Max: [pauses, tastes, thinks, swallows] Hmmm. Not bad.
Danny: Max, don't pretend you know anything about beer.
Jon: There's a pretty awesome documentary called Beer Wars...
Zeeko: WHALE WARS!?!?!?

Apparently Whale Wars is a real thing. Which is very cool for whales. But which makes that moment of misunderstanding less awesome than if Zeeko's ears and imagination had transformed the words Beer Wars into a world combo / concept he'd never before that moment considered.

Overhearing the conversation (and never having heard of Whale Wars), I assumed the full awesomeness, smiled big, and quickly typed the dialogue into my phone.

And I post it anyway, even given my overassumption and overjournalistic reaction, because, if nothing else, it demonstrates the speed and unpredictability with which conversations turn.

The Gypsy Flies from Coast to Coast

Why are there so many gypsies in rock and roll?

Or is this just my imagination?

Of course, the only example my faulty memory can offer at the moment is Melissa by The Allman Brothers Band, and all my Eat a Peach tracks are scratchy and unpostworthy.

All of which leads me to the conclusion that the internets need a catalog of all beautiful and brilliant and otherwise influential gypsy lyrics.

Footsteps For Reference, Not Navigation

Do not do what I do; rather, take whatever I have to offer and do with it what I could never imagine doing and then come back and tell me about it.

Be pretty fun to say that to a bunch of students one day.  And even more fun to have them show up years later with stories to tell.

And I also love the implication that every student can escape the limitations of her teacher's imagination.  I think it's truth.  And good news.  And something to remember not to forget.

Thank you Mark C. Taylor, chairman of the Religion Department at Columbia University, for writing this article and including that quote.

The Imaginary Lunatic

Totally crazy to go to a concert alone?

Or totally awesome?

Never even imagined it until tonight.

I had imagined going to an imaginary local bar down the street from my imaginary apartment in an imaginary city on the imaginary night on which the imaginary neighborhood DJ plays music I love and dancing like an imaginary lunatic.

But concerts are significantly different from mixed music for me.  Impossible for me to dance completely alone at a concert.  I'm always dancing with the band.  Whether they know it or not.  Which they almost definitely don't.  Unless they're the kind of band that's always dancing with all the serious dancers in the crowd.  Whether they can identify us or not.  Which is the kind of band to be.

Anyway, Mason Jennings is playing tomorrow night at my favorite venue ever.  And I'm tempted.

Butterfly is track 2 on Mason Jennings.

(download)

Fantasy, Value, and Premature Literary Criticism

I'm reading Philip Pullman, loving it, thinking about it in relation to (comparison with) the JRR Tolkien Middle Earth Project, and wondering about value.

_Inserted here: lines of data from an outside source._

(* ===== verification/Api.v ===== *)
(** The process as a whole: requests over HTTP behind their guards, the scheduler's
    ticks and the worker, over the database, the memory of the process and Redis.

    [site_reachable s s'] runs any number of them over the site [s], interleaved at
    every database call and every Redis command, while time passes.  The refinement
    theorem says that what such an execution does to the database is an execution of
    [Platform]: whatever the theorems of [System] and [Delivery] state of reachable
    databases holds behind the guards and with the scheduler running. *)
From S2P Require Import Prelude.
From S2P Require Import Prog.
From S2P Require Import Crypto.
From S2P Require Import Schema.
From S2P Require Import Prisma.
From S2P Require Import Infra.
From S2P Require Import LedgerService.
From S2P Require Import Invariant.
From S2P Require Import Site.
From S2P Require Import Demo.
From S2P Require Import Gate.
From S2P Require Import Scheduler.
From S2P Require Worker.
From S2P Require Admin.
From S2P Require Import Platform.
From S2P Require MintService.
From S2P Require Import Controllers.
From S2P Require Import Routes.
#[local] Open Scope string_scope.
#[local] Open Scope list_scope.
#[local] Open Scope Z_scope.

(** * Simulation of a site thread by platform threads

    [sim p]: every step of [p] either leaves the database alone or is the step of a
    platform request that [p] has started; [mid q p]: [p] is inside the request of
    which [q] remains. *)

Section simulation.
Context `{RD : !Redis} (new : prog World unit → Prop) (env : World → World → Prop).

Inductive sim {A} : prog Site A → Prop :=
| sim_ret a : sim (Ret a)
| sim_throw e : sim (Throw e)
| sim_local f : (∀ s, db (f s).2 = db s) → (∀ s, sim (f s).1) → sim (Act f)
| sim_start q p : new q → mid q p → sim p
with mid {A} : prog World unit → prog Site A → Prop :=
| mid_done q p : sim p → mid q p
| mid_act f g :
    (∀ s, db (g s).2 = (f (db s)).2) → (∀ s, mid (f (db s)).1 (g s).1) → mid (Act f) (Act g).

Scheme sim_mut := Induction for sim Sort Prop
with mid_mut := Induction for mid Sort Prop.
Combined Scheme sim_mid_ind from sim_mut, mid_mut.

Lemma sim_bind_catch {A} :
  (∀ p : prog Site A, sim p →
     (∀ B (k : A → prog Site B), (∀ a, sim (k a)) → sim (p ≫= k)) ∧
     (∀ h, (∀ e, sim (h e)) → sim (prog_catch p h))) ∧
  (∀ q (p : prog Site A), mid q p →
     (∀ B (k : A → prog Site B), (∀ a, sim (k a)) → mid q (p ≫= k)) ∧
     (∀ h, (∀ e, sim (h e)) → mid q (prog_catch p h))).
Proof.
  apply (sim_mid_ind A (λ p _, _) (λ q p _, _)).
  - intros a. split; [intros B k Hk; apply Hk|intros h Hh; apply sim_ret].
  - intros e. split; [intros B k Hk; apply sim_throw|intros h Hh; apply Hh].
  - intros f Hf Hs IH. split.
    + intros B k Hk. apply sim_local; intros s; specialize (Hf s); destruct (IH s) as [IHb _]; destruct (f s) as [p' s']; cbn in *; [done|by apply IHb].
    + intros h Hh. apply sim_local; intros s; specialize (Hf s); destruct (IH s) as [_ IHc]; destruct (f s) as [p' s']; cbn in *; [done|by apply IHc].
  - intros q p Hq Hm [IHb IHc]. split; [intros B k Hk; apply (sim_start q); [done|by apply IHb]|intros h Hh; apply (sim_start q); [done|by apply IHc]].
  - intros q p Hs [IHb IHc]. split; [intros B k Hk; apply mid_done; by apply IHb|intros h Hh; apply mid_done; by apply IHc].
  - intros f g Hfg Hm IH. split.
    + intros B k Hk. apply mid_act; intros s; specialize (Hfg s); destruct (IH s) as [IHb _]; destruct (g s) as [p' s']; cbn in *; [done|by apply IHb].
    + intros h Hh. apply mid_act; intros s; specialize (Hfg s); destruct (IH s) as [_ IHc]; destruct (g s) as [p' s']; cbn in *; [done|by apply IHc].
Qed.

Lemma sim_bind {A B} (p : prog Site A) (k : A → prog Site B) : sim p → (∀ a, sim (k a)) → sim (p ≫= k).
Proof. intros Hp. by apply sim_bind_catch. Qed.
Lemma sim_catch {A} (p : prog Site A) h : sim p → (∀ e, sim (h e)) → sim (prog_catch p h).
Proof. intros Hp. by apply sim_bind_catch. Qed.

(** A database program on the site is the request itself. *)
Lemma mid_on_db {A} (q : prog World A) : mid (discard q) (on_db q).
Proof.
  induction q as [a|e|f IH] using prog_ind'; [apply mid_done, sim_ret|apply mid_done, sim_throw|].
  cbn. apply mid_act; intros s; specialize (IH (db s)); destruct (f (db s)) as [q' w']; cbn in *; [done|exact IH].
Qed.
Lemma mid_on_db_unit (q : prog World unit) : mid q (on_db q).
Proof.
  induction q as [a|e|f IH] using prog_ind'; [apply mid_done, sim_ret|apply mid_done, sim_throw|].
  cbn. apply mid_act; intros s; specialize (IH (db s)); destruct (f (db s)) as [q' w']; cbn in *; [done|exact IH].
Qed.
Lemma sim_on_db {A} (q : prog World A) : new (discard q) → sim (on_db q).
Proof. intros Hq. apply (sim_start (discard q)); [done|apply mid_on_db]. Qed.

Lemma sim_action {A} (f : Site → outcome A * Site) : (∀ s, db (f s).2 = db s) → sim (action f).
Proof.
  intros Hf. apply sim_local; intros s; specialize (Hf s); destruct (f s) as [[a|e] s']; cbn in *; [done..|apply sim_ret|apply sim_throw].
Qed.
Lemma sim_command {A} (f : Z → rstate → outcome A * rstate) : sim (command f).
Proof. apply sim_action. intros s. by destruct (f _ _). Qed.
Lemma sim_query {A} (f : Z → rstate → outcome A) : sim (query f).
Proof. by apply sim_action. Qed.
Lemma sim_read {A} (f : Site → A) : sim (read f).
Proof. apply sim_local; [done|]. intros s. apply sim_ret. Qed.
Lemma sim_lift {A} (o : outcome A) : sim (lift o).
Proof. destruct o; [apply sim_ret|apply sim_throw]. Qed.
Lemma sim_fold_each {A B} (l : list A) (acc : B) (body : B → A → prog Site B) :
  (∀ acc x, sim (body acc x)) → sim (fold_each l acc body).
Proof.
  intros Hb. revert acc. induction l as [|x l IH]; intros acc; cbn; [apply sim_ret|].
  apply (sim_bind (body acc x)); [apply Hb|apply IH].
Qed.

(** ** The pool *)

Lemma pool_step_perm (qs rest : list (prog World unit)) f q' w w' :
  qs ≡ₚ Act f :: rest → f w = (q', w') →
  ∃ qs', pool_step new env (qs, w) (qs', w') ∧ qs' ≡ₚ q' :: rest.
Proof.
  intros HP Hf. assert (Act f ∈ qs) as (l1 & l2 & ->)%list_elem_of_split by (rewrite HP; left).
  exists (l1 ++ q' :: l2). split.
  - pose proof (step_act new env (length l1) (l1 ++ Act f :: l2) w f q' w') as H.
    replace (<[length l1:=q']> (l1 ++ Act f :: l2)) with (l1 ++ q' :: l2) in H.
    2: { replace (length l1) with (length l1 + 0)%nat by lia. by rewrite insert_app_r. }
    apply H; [by apply list_lookup_middle|done].
  - rewrite <- Permutation_middle in HP. apply Permutation_cons_inv in HP. by rewrite <- Permutation_middle, HP.
Qed.

(** What is left of a site thread's request on the platform. *)
Definition thread {A} (p : prog Site A) (o : option (prog World unit)) : Prop :=
  match o with None => sim p | Some q => mid q p end.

I think Tolkien's work is immensely impressive in its imaginative scale and as a demonstration of accessible but ambitious storytelling, and I think it's educationally valuable in that it turns people into readers, writers, and explorers of the originally weird thoughts we all have.  In my opinion, however, Tolkien's orcs are a very big worry.  I think it's fundamentally unethical to tell war stories in which the bad guys don't have families.

So.

How do we teach Tolkien?  (If we teach Tolkien.  Which I'm pretty sure we do and I'm pretty sure we should.  Because of the imagination, the fact that his work can be a gateway to literature and learning and love of stories, words, and communication.)

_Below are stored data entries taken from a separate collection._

(** * Truth-table generator: a shallow embedding of [truth_table_generator.cpp]

    The development follows the pipeline of the program: the [Token] class,
    the [Lexer] class, [validateTokenString], [toPostFix] and [evaluate].

    Modelling conventions.
    - [std::string] is [string]; a [char] is an [ascii] (one byte).
    - [std::vector<Token>] is [list Token]; [std::stack<T>] is a [list T]
      whose head is the top of the stack.
    - [std::map<std::string, Token>] is an association list kept in strictly
      ascending key order, which is the order in which a [std::map] is
      iterated ([StdMap]).
    - The positions of the lexer ([int]) are natural numbers: a line shorter
      than 2^31 characters never overflows them.  The row counter of
      [evaluate] and the shift [1 << size] are 32-bit [int]s and are modelled
      in [Z] with the wrap-around written out.
    - Undefined behaviour of the C++ program ([top]/[pop] on an empty stack, a
      shift by 32 or more) is the result [None] or [Undefined].
    - The reads of the token vector by [validateTokenString] are logged with
      their index. A read outside the vector is undefined behaviour as well;
      to follow the program past it, such a read yields the token an oracle
      [oob] provides for its index, and the statements hold for every
      oracle. For each check of the validator some token type answers as a
      value outside the enumeration would, so the oracle also covers
      garbage. *)

From Stdlib Require Import ZArith List String Ascii Bool Lia Permutation Sorted.
Import ListNotations.

Local Open Scope string_scope.
Local Open Scope list_scope.

(** ** class Token *)

Module Token.

Inductive Type_ : Set :=
| TRUTH_VALUE
| PROPOSITION
| NEGATION
| CONJUNCTION
| DISJUNCTION
| IMPLICATION
| BICONDITIONAL
| LPAREN
| RPAREN.

Inductive Precedence : Set := L1 | L2 | L3 | L4 | L5 | NA.

Record t : Set := Token
  { _type : Type_;
    _precedence : Precedence;
    _value : bool;
    _lexeme : string }.

(** [Token()] *)
Definition default : t := Token TRUTH_VALUE NA false "null".

Definition type (tk : t) : Type_ := _type tk.

(** [precedence()] returns the enumerator as an [int]. *)
Definition precedence (tk : t) : Z :=
  match _precedence tk with
  | L1 => 0 | L2 => 1 | L3 => 2 | L4 => 3 | L5 => 4 | NA => 5
  end%Z.

Definition value (tk : t) : bool := _value tk.
Definition lexeme (tk : t) : string := _lexeme tk.

Definition isOperator (tk : t) : bool :=
  match _type tk with
  | NEGATION | CONJUNCTION | DISJUNCTION | IMPLICATION | BICONDITIONAL => true
  | _ => false
  end.

Definition Type_eqb (a b : Type_) : bool :=
  match a, b with
  | TRUTH_VALUE, TRUTH_VALUE | PROPOSITION, PROPOSITION
  | NEGATION, NEGATION | CONJUNCTION, CONJUNCTION
  | DISJUNCTION, DISJUNCTION | IMPLICATION, IMPLICATION
  | BICONDITIONAL, BICONDITIONAL | LPAREN, LPAREN | RPAREN, RPAREN => true
  | _, _ => false
  end.

(** [setValue]: does nothing unless the token is a propositional variable. *)
Definition setValue (v : bool) (tk : t) : t :=
  if Type_eqb (_type tk) PROPOSITION
  then Token (_type tk) (_precedence tk) v (_lexeme tk)
  else tk.

End Token.

Abbreviation Token := Token.t.

(** ** std::map<std::string, Token> *)

Module StdMap.

Definition t : Set := list (string * Token).

Definition size (m : t) : nat := List.length m.

Definition keys (m : t) : list string := map fst m.

(** The order of the keys: [std::less<std::string>], which compares the
    characters as unsigned bytes. *)
Definition key_lt (a b : string) : Prop := String.compare a b = Lt.

Fixpoint find (k : string) (m : t) : option Token :=
  match m with
  | [] => None
  | (k', v) :: rest => if String.eqb k k' then Some v else find k rest
  end.

(** [insert]: an existing key keeps its value. *)
Fixpoint insert (k : string) (v : Token) (m : t) : t :=
  match m with
  | [] => [(k, v)]
  | (k', v') :: rest =>
      match String.compare k k' with
      | Lt => (k, v) :: m
      | Eq => m
      | Gt => (k', v') :: insert k v rest
      end
  end.

(** [operator[]]: a missing key is inserted with a default-constructed
    token. *)
Definition index (k : string) (m : t) : Token * t :=
  match find k m with
  | Some v => (v, m)
  | None => (Token.default, insert k Token.default m)
  end.

End StdMap.

(** ** class Lexer *)

Module Lexer.

Record t : Set := mk
  { _tokens : list Token;
    _proposition_tokens : StdMap.t;
    _source : string;
    _start_position : nat;
    _current_position : nat }.

Definition getTokens (l : t) : list Token := _tokens l.
Definition getPropositionTokens (l : t) : StdMap.t := _proposition_tokens l.

(** [_source[i]] *)
Definition source_at (src : string) (i : nat) : ascii :=
  match String.get i src with
  | Some c => c
  | None => Ascii.zero
  end.

Definition endReached (l : t) : bool :=
  (String.length (_source l) <=? _current_position l)%nat.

Maybe we teach the man with the work? Explain his personal weirdness and how it contributed to his (in my opinion problematically simplified) vision of good and evil and the virtue in violence? 

Worth some thought I think.

And then there's Pullman.  I'm halfway through the second book of the His Dark Materials trilogy, and, so far, I love it.  So far, it feels questioning and complicated and real. 

So.

So far, I say teach it.  For imagination.  For storytelling.  And for truth.

Yikes.  Bold statement from someone that still has 500 pages to read.